“We need to meet health care professionals where they are, determine where they want to be, and use education to fill that gap,”
Since 2001, Michelle Boyd has accomplished just that. As Director of Health Careers, Diversity & Quality Education at Charlotte AHEC, Michelle directs a team of individuals that conduct needs assessments, provide the appropriate programming for health care professionals, and work to expose students to careers in health care with a focus on underrepresented minorities and economically and educationally disadvantaged populations.
“We also equip those that are currently in health care positions to receive this influx of awesome, amazing students that will be entering their workplace,” Michelle said. “They have different backgrounds, they may look different, and they may approach their work differently. Not only do we prepare the future of our workforce, but we also prepare the current workforce through our diversity programming.”
Michelle begins each day at work with a huddle with her team.
“We share what’s going well and where we need to focus our attention for that day. We plan for upcoming programs and educational needs, especially as it relates to our workforce.”
The rest of Michelle’s meetings can include a statewide committee with the North Carolina Alliance for Health Professionals Diversity, led by Jacqueline Wynn, Program Office Director of Health Careers, Workforce Diversity, and Inclusion, and Dr. Peggy Valentine, Interim Chancellor at Fayetteville State University, or a committee she serves on within the NC Institute of Medicine. Michelle also works close to home in Atrium Health on the steering committee of the African American Women’s Employee Resource Group.
“Our group is composed of 2,400 African American women, and I lead professional development for the group,” Michelle shared. “We just won Atrium Health’s System Resource Group of the Year Award, so we’re very, very proud of that.”
Throughout the day and into the evening, Michelle keeps in touch with parents, students, and community organizations that participate in Charlotte AHEC’s health careers programs.
“There is one student in particular who just finished our AHEC Scholars program who texts me from time to time just to let me know how she’s doing,” Michelle said. “She’s now planning to apply to graduate school, and I’m so excited.”
A wife and mom of two daughters and a graduate of the University of South Carolina and North Carolina A&T State University, Michelle also enjoys serving on the Board of Directors for Tri It for Life, Inc., a nonprofit mentorship organization for women who are preparing to compete in their first triathlon.
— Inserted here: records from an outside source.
Lemma nth_error_evens {A : Type} (l : list A) :
  (forall k, nth_error (evens l) k = nth_error l (2 * k)) /\
  (forall x k, nth_error (evens (x :: l)) k = nth_error (x :: l) (2 * k)).
Proof.
  induction l as [|a l [IH1 IH2]].
  - split; [intros [|k]; reflexivity|].
    intros x [|[|k]]; reflexivity.
  - split; [apply IH2|].
    intros x [|k]; [reflexivity|].
    cbn [evens nth_error]. rewrite IH1.
    replace (2 * S k) with (S (S (2 * k))) by lia. reflexivity.
Qed.

Lemma nth_error_zip5 {A B C D E : Type}
  (la : list A) (lb : list B) (lc : list C) (ld : list D) (le : list E) :
  forall k a b c d e,
    nth_error (zip5 la lb lc ld le) k = Some (a, b, c, d, e) ->
    nth_error la k = Some a /\ nth_error lb k = Some b /\
    nth_error lc k = Some c /\ nth_error ld k = Some d /\
    nth_error le k = Some e.
Proof.
  revert lb lc ld le.
  induction la as [|a' la IH]; intros [|b' lb] [|c' lc] [|d' ld] [|e' le]
    k a b c d e H;
    try (destruct k; discriminate).
  destruct k as [|k].
  - injection H as <- <- <- <- <-. repeat split.
  - cbn [zip5 nth_error] in H |- *. now apply IH.
Qed.

(** The tuple the zip of line 109 yields at turn [k]. *)
Lemma levels_of_nth (g : @StyleGAN2GeneratorSFT elt)
  (nl : list (option (tensor elt))) (k : nat) c1 c2 n1 n2 rgb :
  nth_error (levels_of g nl) k = Some (c1, c2, n1, n2, rgb) ->
  nth_error (style_convs g) (2 * k) = Some c1 /\
  nth_error (style_convs g) (2 * k + 1) = Some c2 /\
  nth_error nl (2 * k + 1) = Some n1 /\
  nth_error nl (2 * k + 2) = Some n2 /\
  nth_error (to_rgbs g) k = Some rgb.
Proof.
  unfold levels_of. intros H.
  destruct (nth_error_zip5 _ _ _ _ _ _ _ _ _ _ _ H)
    as (H1 & H2 & H3 & H4 & H5).
  rewrite (proj1 (nth_error_evens _)) in H1.
  rewrite (proj1 (nth_error_evens _)), nth_error_skipn in H2.
  rewrite (proj1 (nth_error_evens _)), nth_error_skipn in H3.
  rewrite (proj1 (nth_error_evens _)), nth_error_skipn in H4.
  replace (1 + 2 * k) with (2 * k + 1) in H2, H3 by lia.
  replace (2 + 2 * k) with (2 * k + 2) in H4 by lia.
  now repeat split.
Qed.

Lemma levels_of_length (g : @StyleGAN2GeneratorSFT elt)
  (nl : list (option (tensor elt))) :
  constructed g ->
  (num_layers g <= Z.of_nat (length nl))%Z ->
  length (levels_of g nl) = Z.to_nat (log_size g - 2).
Proof.
  intros (Hlog & Hlay & Hlat & Hconvs & Hrgbs & Hnoises) Hnl.
  unfold levels_of.
  rewrite zip5_length, !evens_length_half, !length_skipn.
  set (m := Z.to_nat (log_size g - 2)).
  assert (Hc : length (style_convs g) = 2 * m) by lia.
  assert (Hr : length (to_rgbs g) = m) by lia.
  assert (Hn : 2 * m + 1 <= length nl) by lia.
  rewrite Hc, Hr.
  assert (E1 : (2 * m + 1) / 2 = m).
  { symmetry. apply (Nat.div_unique _ _ _ 1); lia. }
  assert (E2 : (2 * m - 1 + 1) / 2 = m).
  { destruct m; [reflexivity|].
    symmetry. apply (Nat.div_unique _ _ _ 0); lia. }
  assert (E3 : m <= (length nl - 1 + 1) / 2).
  { apply Nat.div_le_lower_bound; lia. }
  assert (E4 : m <= (length nl - 2 + 1) / 2).
  { apply Nat.div_le_lower_bound; lia. }
  rewrite E1, E2. lia.
Qed.

(** *** The stages before the loop, on valid arguments *)

Lemma stored_noise_ok (l : list (tensor elt)) (n a : nat) :
  a + n <= length l ->
  exists r,
    rmap (fun i => match nth_error l i with
                   | Some t => Ok (Some t)
                   | None => Raise AttributeError
                   end) (seq a n) = Ok r /\
    length r = n.
Proof.
  revert a. induction n as [|n IH]; intros a Ha.
  - exists []. split; reflexivity.
  - cbn [seq rmap].
    destruct (nth_error l a) as [t|] eqn:E;
      [|apply nth_error_None in E; lia].
    destruct (IH (S a) ltac:(lia)) as (r & Hr & Hlen).
    rewrite Hr. exists (Some t :: r). split; [reflexivity|].
    cbn [length]. now rewrite Hlen.
Qed.

Lemma get_noise_ok (g : @StyleGAN2GeneratorSFT elt)
  (noise : option (list (option (tensor elt)))) (randomize_noise : bool) :
  constructed g ->
  noise_ok g noise ->
  exists nl,
    get_noise g noise randomize_noise = Ok nl /\
    (num_layers g <= Z.of_nat (length nl))%Z.
Proof.
  intros (Hlog & Hlay & Hlat & Hconvs & Hrgbs & Hnoises) Hok.
  destruct noise as [l|]; cbn [get_noise].
  - exists l. split; [reflexivity|exact Hok].
  - destruct randomize_noise.
    + eexists. split; [reflexivity|]. rewrite repeat_length. lia.
    + destruct (stored_noise_ok (noises g) (Z.to_nat (num_layers g)) 0)
        as (r & Hr & Hlen); [lia|].
      exists r. split; [exact Hr|]. lia.
Qed.

Lemma get_latent_ok (g : @StyleGAN2GeneratorSFT elt)
  (ss : list (tensor elt)) (inject_index : option Z) (rnd : nat) :
  constructed g ->
  styles_ok g ss inject_index ->
  exists latent d0 d1 r,
    get_latent g ss inject_index rnd = Ok (Some latent) /\
    shape latent = d0 :: d1 :: r /\
    (num_latent g <= Z.of_nat d1)%Z.
Proof.
  intros (Hlog & Hlay & Hlat & _) Hok.
  destruct ss as [|s0 [|s1 [|s2 ss]]]; cbn [styles_ok] in Hok;
    try contradiction.
  - destruct Hok as [(b & d & Hs)|(d0 & d1 & d2 & r & Hs & Hd1)].
    + destruct (broadcast_style s0 b d (num_latent g) Hs ltac:(lia))
        as (u & t & Hu & Ht & Hshape & _).
      exists t, b, (Z.to_nat (num_latent g)), [d].
      unfold get_latent, ndim. rewrite Hs. cbn [length Nat.ltb Nat.leb].
      rewrite Hu. cbn [rbind]. rewrite Ht. cbn [rbind].
      split; [reflexivity|]. split; [exact Hshape|lia].
    + exists s0, d0, d1, (d2 :: r).
      unfold get_latent, ndim. rewrite Hs. cbn [length Nat.ltb Nat.leb].
      split; [reflexivity|]. split; [reflexivity|exact Hd1].
  - destruct Hok as ((b & d & Hs0 & Hs1) & Hk).
    assert (Hchoose : exists k, choose_inject_index g inject_index rnd = Ok k
                                /\ (0 <= k <= num_latent g)%Z).
    { destruct inject_index as [k|]; cbn [choose_inject_index].
      - exists k. split; [reflexivity|exact Hk].
      - destruct (randint_range 1 (num_latent g - 1) rnd ltac:(lia))
          as (k & Hr & Hrange).
        exists k. split; [exact Hr|lia]. }
    destruct Hchoose as (k & Hchoose & Hrange).
    destruct (broadcast_style s0 b d k Hs0 ltac:(lia))
      as (u0 & r0 & Hu0 & Hr0 & Hsh0 & _).
    destruct (broadcast_style s1 b d (num_latent g - k) Hs1 ltac:(lia))
      as (u1 & r1 & Hu1 & Hr1 & Hsh1 & _).
    unfold get_latent. rewrite Hchoose. cbn [rbind].
    rewrite Hu0. cbn [rbind]. rewrite Hr0. cbn [rbind].
    rewrite Hu1. cbn [rbind]. rewrite Hr1. cbn [rbind].
    unfold cat1. rewrite Hsh0, Hsh1.
    rewrite Nat.eqb_refl, shape_eqb_refl. cbn [andb rbind].
    eexists. exists b, (Z.to_nat k + Z.to_nat (num_latent g - k)), [d].
    split; [reflexivity|]. split; [reflexivity|lia].
Qed.

(** *** What a complete trace holds *)

Lemma to_rgb_steps_loop (nconds n : nat) :
  forall i, to_rgb_steps (loop_trace nconds i n) = n.
Proof.
  unfold to_rgb_steps.
  induction n as [|n IH]; intros i; [reflexivity|].
  cbn [loop_trace].
  destruct (i <? nconds); cbn [app filter is_to_rgb length];
    now rewrite IH.
Qed.


Lemma sft_part_pair (g : @StyleGAN2GeneratorSFT elt)
  (conditions : list (tensor elt)) (j : nat) (scale shift out : tensor elt) :
  nth_error conditions j = Some scale ->
  nth_error conditions (j + 1) = Some shift ->
  sft_part g conditions (j + 1) out = sft_part g [scale; shift] 1 out.
Proof.
  intros Hsc Hsh. unfold sft_part, getitem.
  replace (j + 1 - 1) with j by lia.
  rewrite Hsc, Hsh. reflexivity.
Qed.
(** * CloudForge agent: terminal sessions, scrollback and connection handlers

    A shallow embedding of [src/terminal.ts] (ScrollbackBuffer,
    TerminalSession, TerminalManager) and of the connection and terminal
    handlers of [src/websocket.ts] (WebSocketManager), followed by the
    properties of the session relay stated in the specification.

    Conventions of the embedding:
    - a JavaScript [number] that holds a size, a dimension or a timestamp is a
      [Z]; an optional number ([number | undefined], [number | null]) is an
      [option Z], and JavaScript truthiness is written out ([truthyZ]);
    - a JavaScript string is a [string]; [s.length] is [String.length s];
    - [Date.now()] is an explicit argument [now] of every operation that
      reads the clock;
    - [console.log] output (and therefore [config.debug]) is not modelled;
    - the [Map<string, TerminalSession>] of the manager holds references to
      session objects that stay alive (and stay wired to their PTY) after the
      entry is deleted: the manager is a store of session objects ([heap],
      addressed by allocation index) and a [gmap] from session ids to
      references. *)

From Stdlib Require Import ZArith Lia Ascii.
From stdpp Require Import gmap strings list fin_maps sorting.

Local Open Scope Z_scope.

(** ** Strings and truthiness *)

(** [data.length] *)
Definition strlen (s : string) : Z := Z.of_nat (String.length s).

(** [chunks.join('')] *)
Definition join (chunks : list string) : string :=
  foldr String.append EmptyString chunks.

(** Sum of the lengths of a list of chunks. *)
Definition chunks_size (chunks : list string) : Z :=
  foldr (fun c acc => strlen c + acc) 0 chunks.

(** Truthiness of an optional number: [undefined], [null] and [0] are falsy. *)
Definition truthyZ (n : option Z) : bool :=
  match n with
  | Some v => negb (v =? 0)
  | None => false
  end.

(** [n || d] on an optional number. *)
Definition orZ (n : option Z) (d : Z) : Z :=
  if truthyZ n then default d n else d.

(** [s || d] on an optional string: [undefined] and [''] are falsy. *)
Definition orString (s : option string) (d : string) : string :=
  match s with
  | Some EmptyString | None => d
  | Some v => v
  end.

(** ** ScrollbackBuffer (terminal.ts, lines 18-46) *)

Module ScrollbackBuffer.

Record t := mk {
  buffer : list string;
  totalSize : Z;
  maxSize : Z
}.

(** [constructor(maxSize = 100 * 1024)] *)
Definition default_maxSize : Z := 100 * 1024.

Definition new (maxSize : Z) : t := mk [] 0 maxSize.

(** The loop of [write]:
    [while (totalSize > maxSize && buffer.length > 1)
       { removed = buffer.shift(); totalSize -= removed.length }] *)
Fixpoint trim (maxSize : Z) (buffer : list string) (totalSize : Z)
  : list string * Z :=
  match buffer with
  | removed :: ((_ :: _) as rest) =>
      if totalSize >? maxSize
      then trim maxSize rest (totalSize - strlen removed)
      else (buffer, totalSize)
  | _ => (buffer, totalSize)
  end.

Definition write (data : string) (b : t) : t :=
  let pushed := buffer b ++ [data] in
  let total := totalSize b + strlen data in
  let '(kept, size) := trim (maxSize b) pushed total in
  mk kept size (maxSize b).

Definition getContents (b : t) : string := join (buffer b).

Definition clear (b : t) : t := mk [] 0 (maxSize b).

(** A call on a buffer, and a sequence of calls run in order. *)
Inductive op := Write (data : string) | Clear.

Definition step (b : t) (o : op) : t :=
  match o with
  | Write data => write data b
  | Clear => clear b
  end.

Definition run (ops : list op) (b : t) : t := foldl step b ops.

(** Total size of what the buffer retains. *)
Definition retained (b : t) : Z := chunks_size (buffer b).

(** The size field counts what is retained. *)
Definition accounted (b : t) : Prop := totalSize b = retained b.

End ScrollbackBuffer.

(** ** The PTY handle and the callbacks of a session *)

(** What the code does with a handle returned by node-pty's [pty.spawn]: the
    options it was spawned with, and the calls made on it, in order. The
    process behind the handle is not part of the program. *)
Inductive PtyCall :=
| PtyWrite (data : string)
| PtyResize (cols rows : Z)
| PtyKill.

Record IPty := mkPty {
  ptyFile : string;
  ptyCols : Z;
  ptyRows : Z;
  ptyCwd : string;
  ptyCalls : list PtyCall
}.

(** Outcome of [pty.spawn(...)]: a handle, or an exception with a message. *)
Inductive PtySpawn :=
| PtySpawned
| PtySpawnThrows (message : string).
“I completed my first triathlon in 2018,” Michelle shared. “If I can do it, anybody can do it.”
In September, Michelle was recognized as one of Diversity MBA Magazine’s Top 100 Under 50 Executive and Emerging Leaders in the United States. She was nominated by Atrium Health for her work in diversity, equity, and inclusion. She accepted her award during the 14th Annual National Business Leaders Virtual Conference & Awards Gala.
“I am humbled and honored to have received this award for doing what I love,” she said. “Fighting to level the playing field for vulnerable populations is my calling, and I am happy to answer it each and every time.”
As protests unfolded in support of the Black Lives Matter movement, Michelle served as one of the panelists in Atrium Health’s Courageous Conversations series and worked on teams to provide statements of solidarity for the NC AHEC Program Office, Charlotte AHEC, and Teen Health Connection, where she serves on the board of directors.
“In the spring, we are planning a program for professionals who want to discuss the social injustice and civil unrest that’s going on, but who don’t say anything because they don’t know what to say. We believe that this class will help us at least have a dialogue,” Michelle said. “That’s where AHEC is uniquely positioned to provide the education that allows health care professionals to do what they do, and to do it better.”
“There are so many different dimensions of diversity,” she added. “And it’s not just your skin color—it’s all the ways that we are different. We place a focus on that for our students so they don’t forget about those populations that need health care the most.”
In her nearly 20-year career, Michelle has reached over 50,000 students and won a National AHEC award for her Parents of AHEC program, which supports students participating in Charlotte AHEC’s Health Careers programs.
One of her students is”currently completing her undergraduate degree at North Carolina A&T University, Michelle’s alma mater. She participated in Charlotte AHEC’s programming when she was in middle and high school, where she attended the annual Future Leaders in Healthcare Conference.
“I made the students dress up. I would critique them and make sure they were wearing appropriate business attire,” she said. “We would also do mock interviews through the health careers club.”
When it came time for Michelle’s student to interview for acceptance into the Brody School of Medicine, she called upon what she had learned from her time with Charlotte AHEC.
“She told me, ‘Miss Boyd, you would not believe how many people were not dressed up. I knew what to wear, and I knew how to interview well.'”
Michelle’s student was selected for guaranteed acceptance into the Brody School of Medicine upon completion of her graduate degree.
“I took this job not for the money, the glitz, the fame—I took it because of the lives we touch,” Michelle said. “I’ve got to feed my soul.”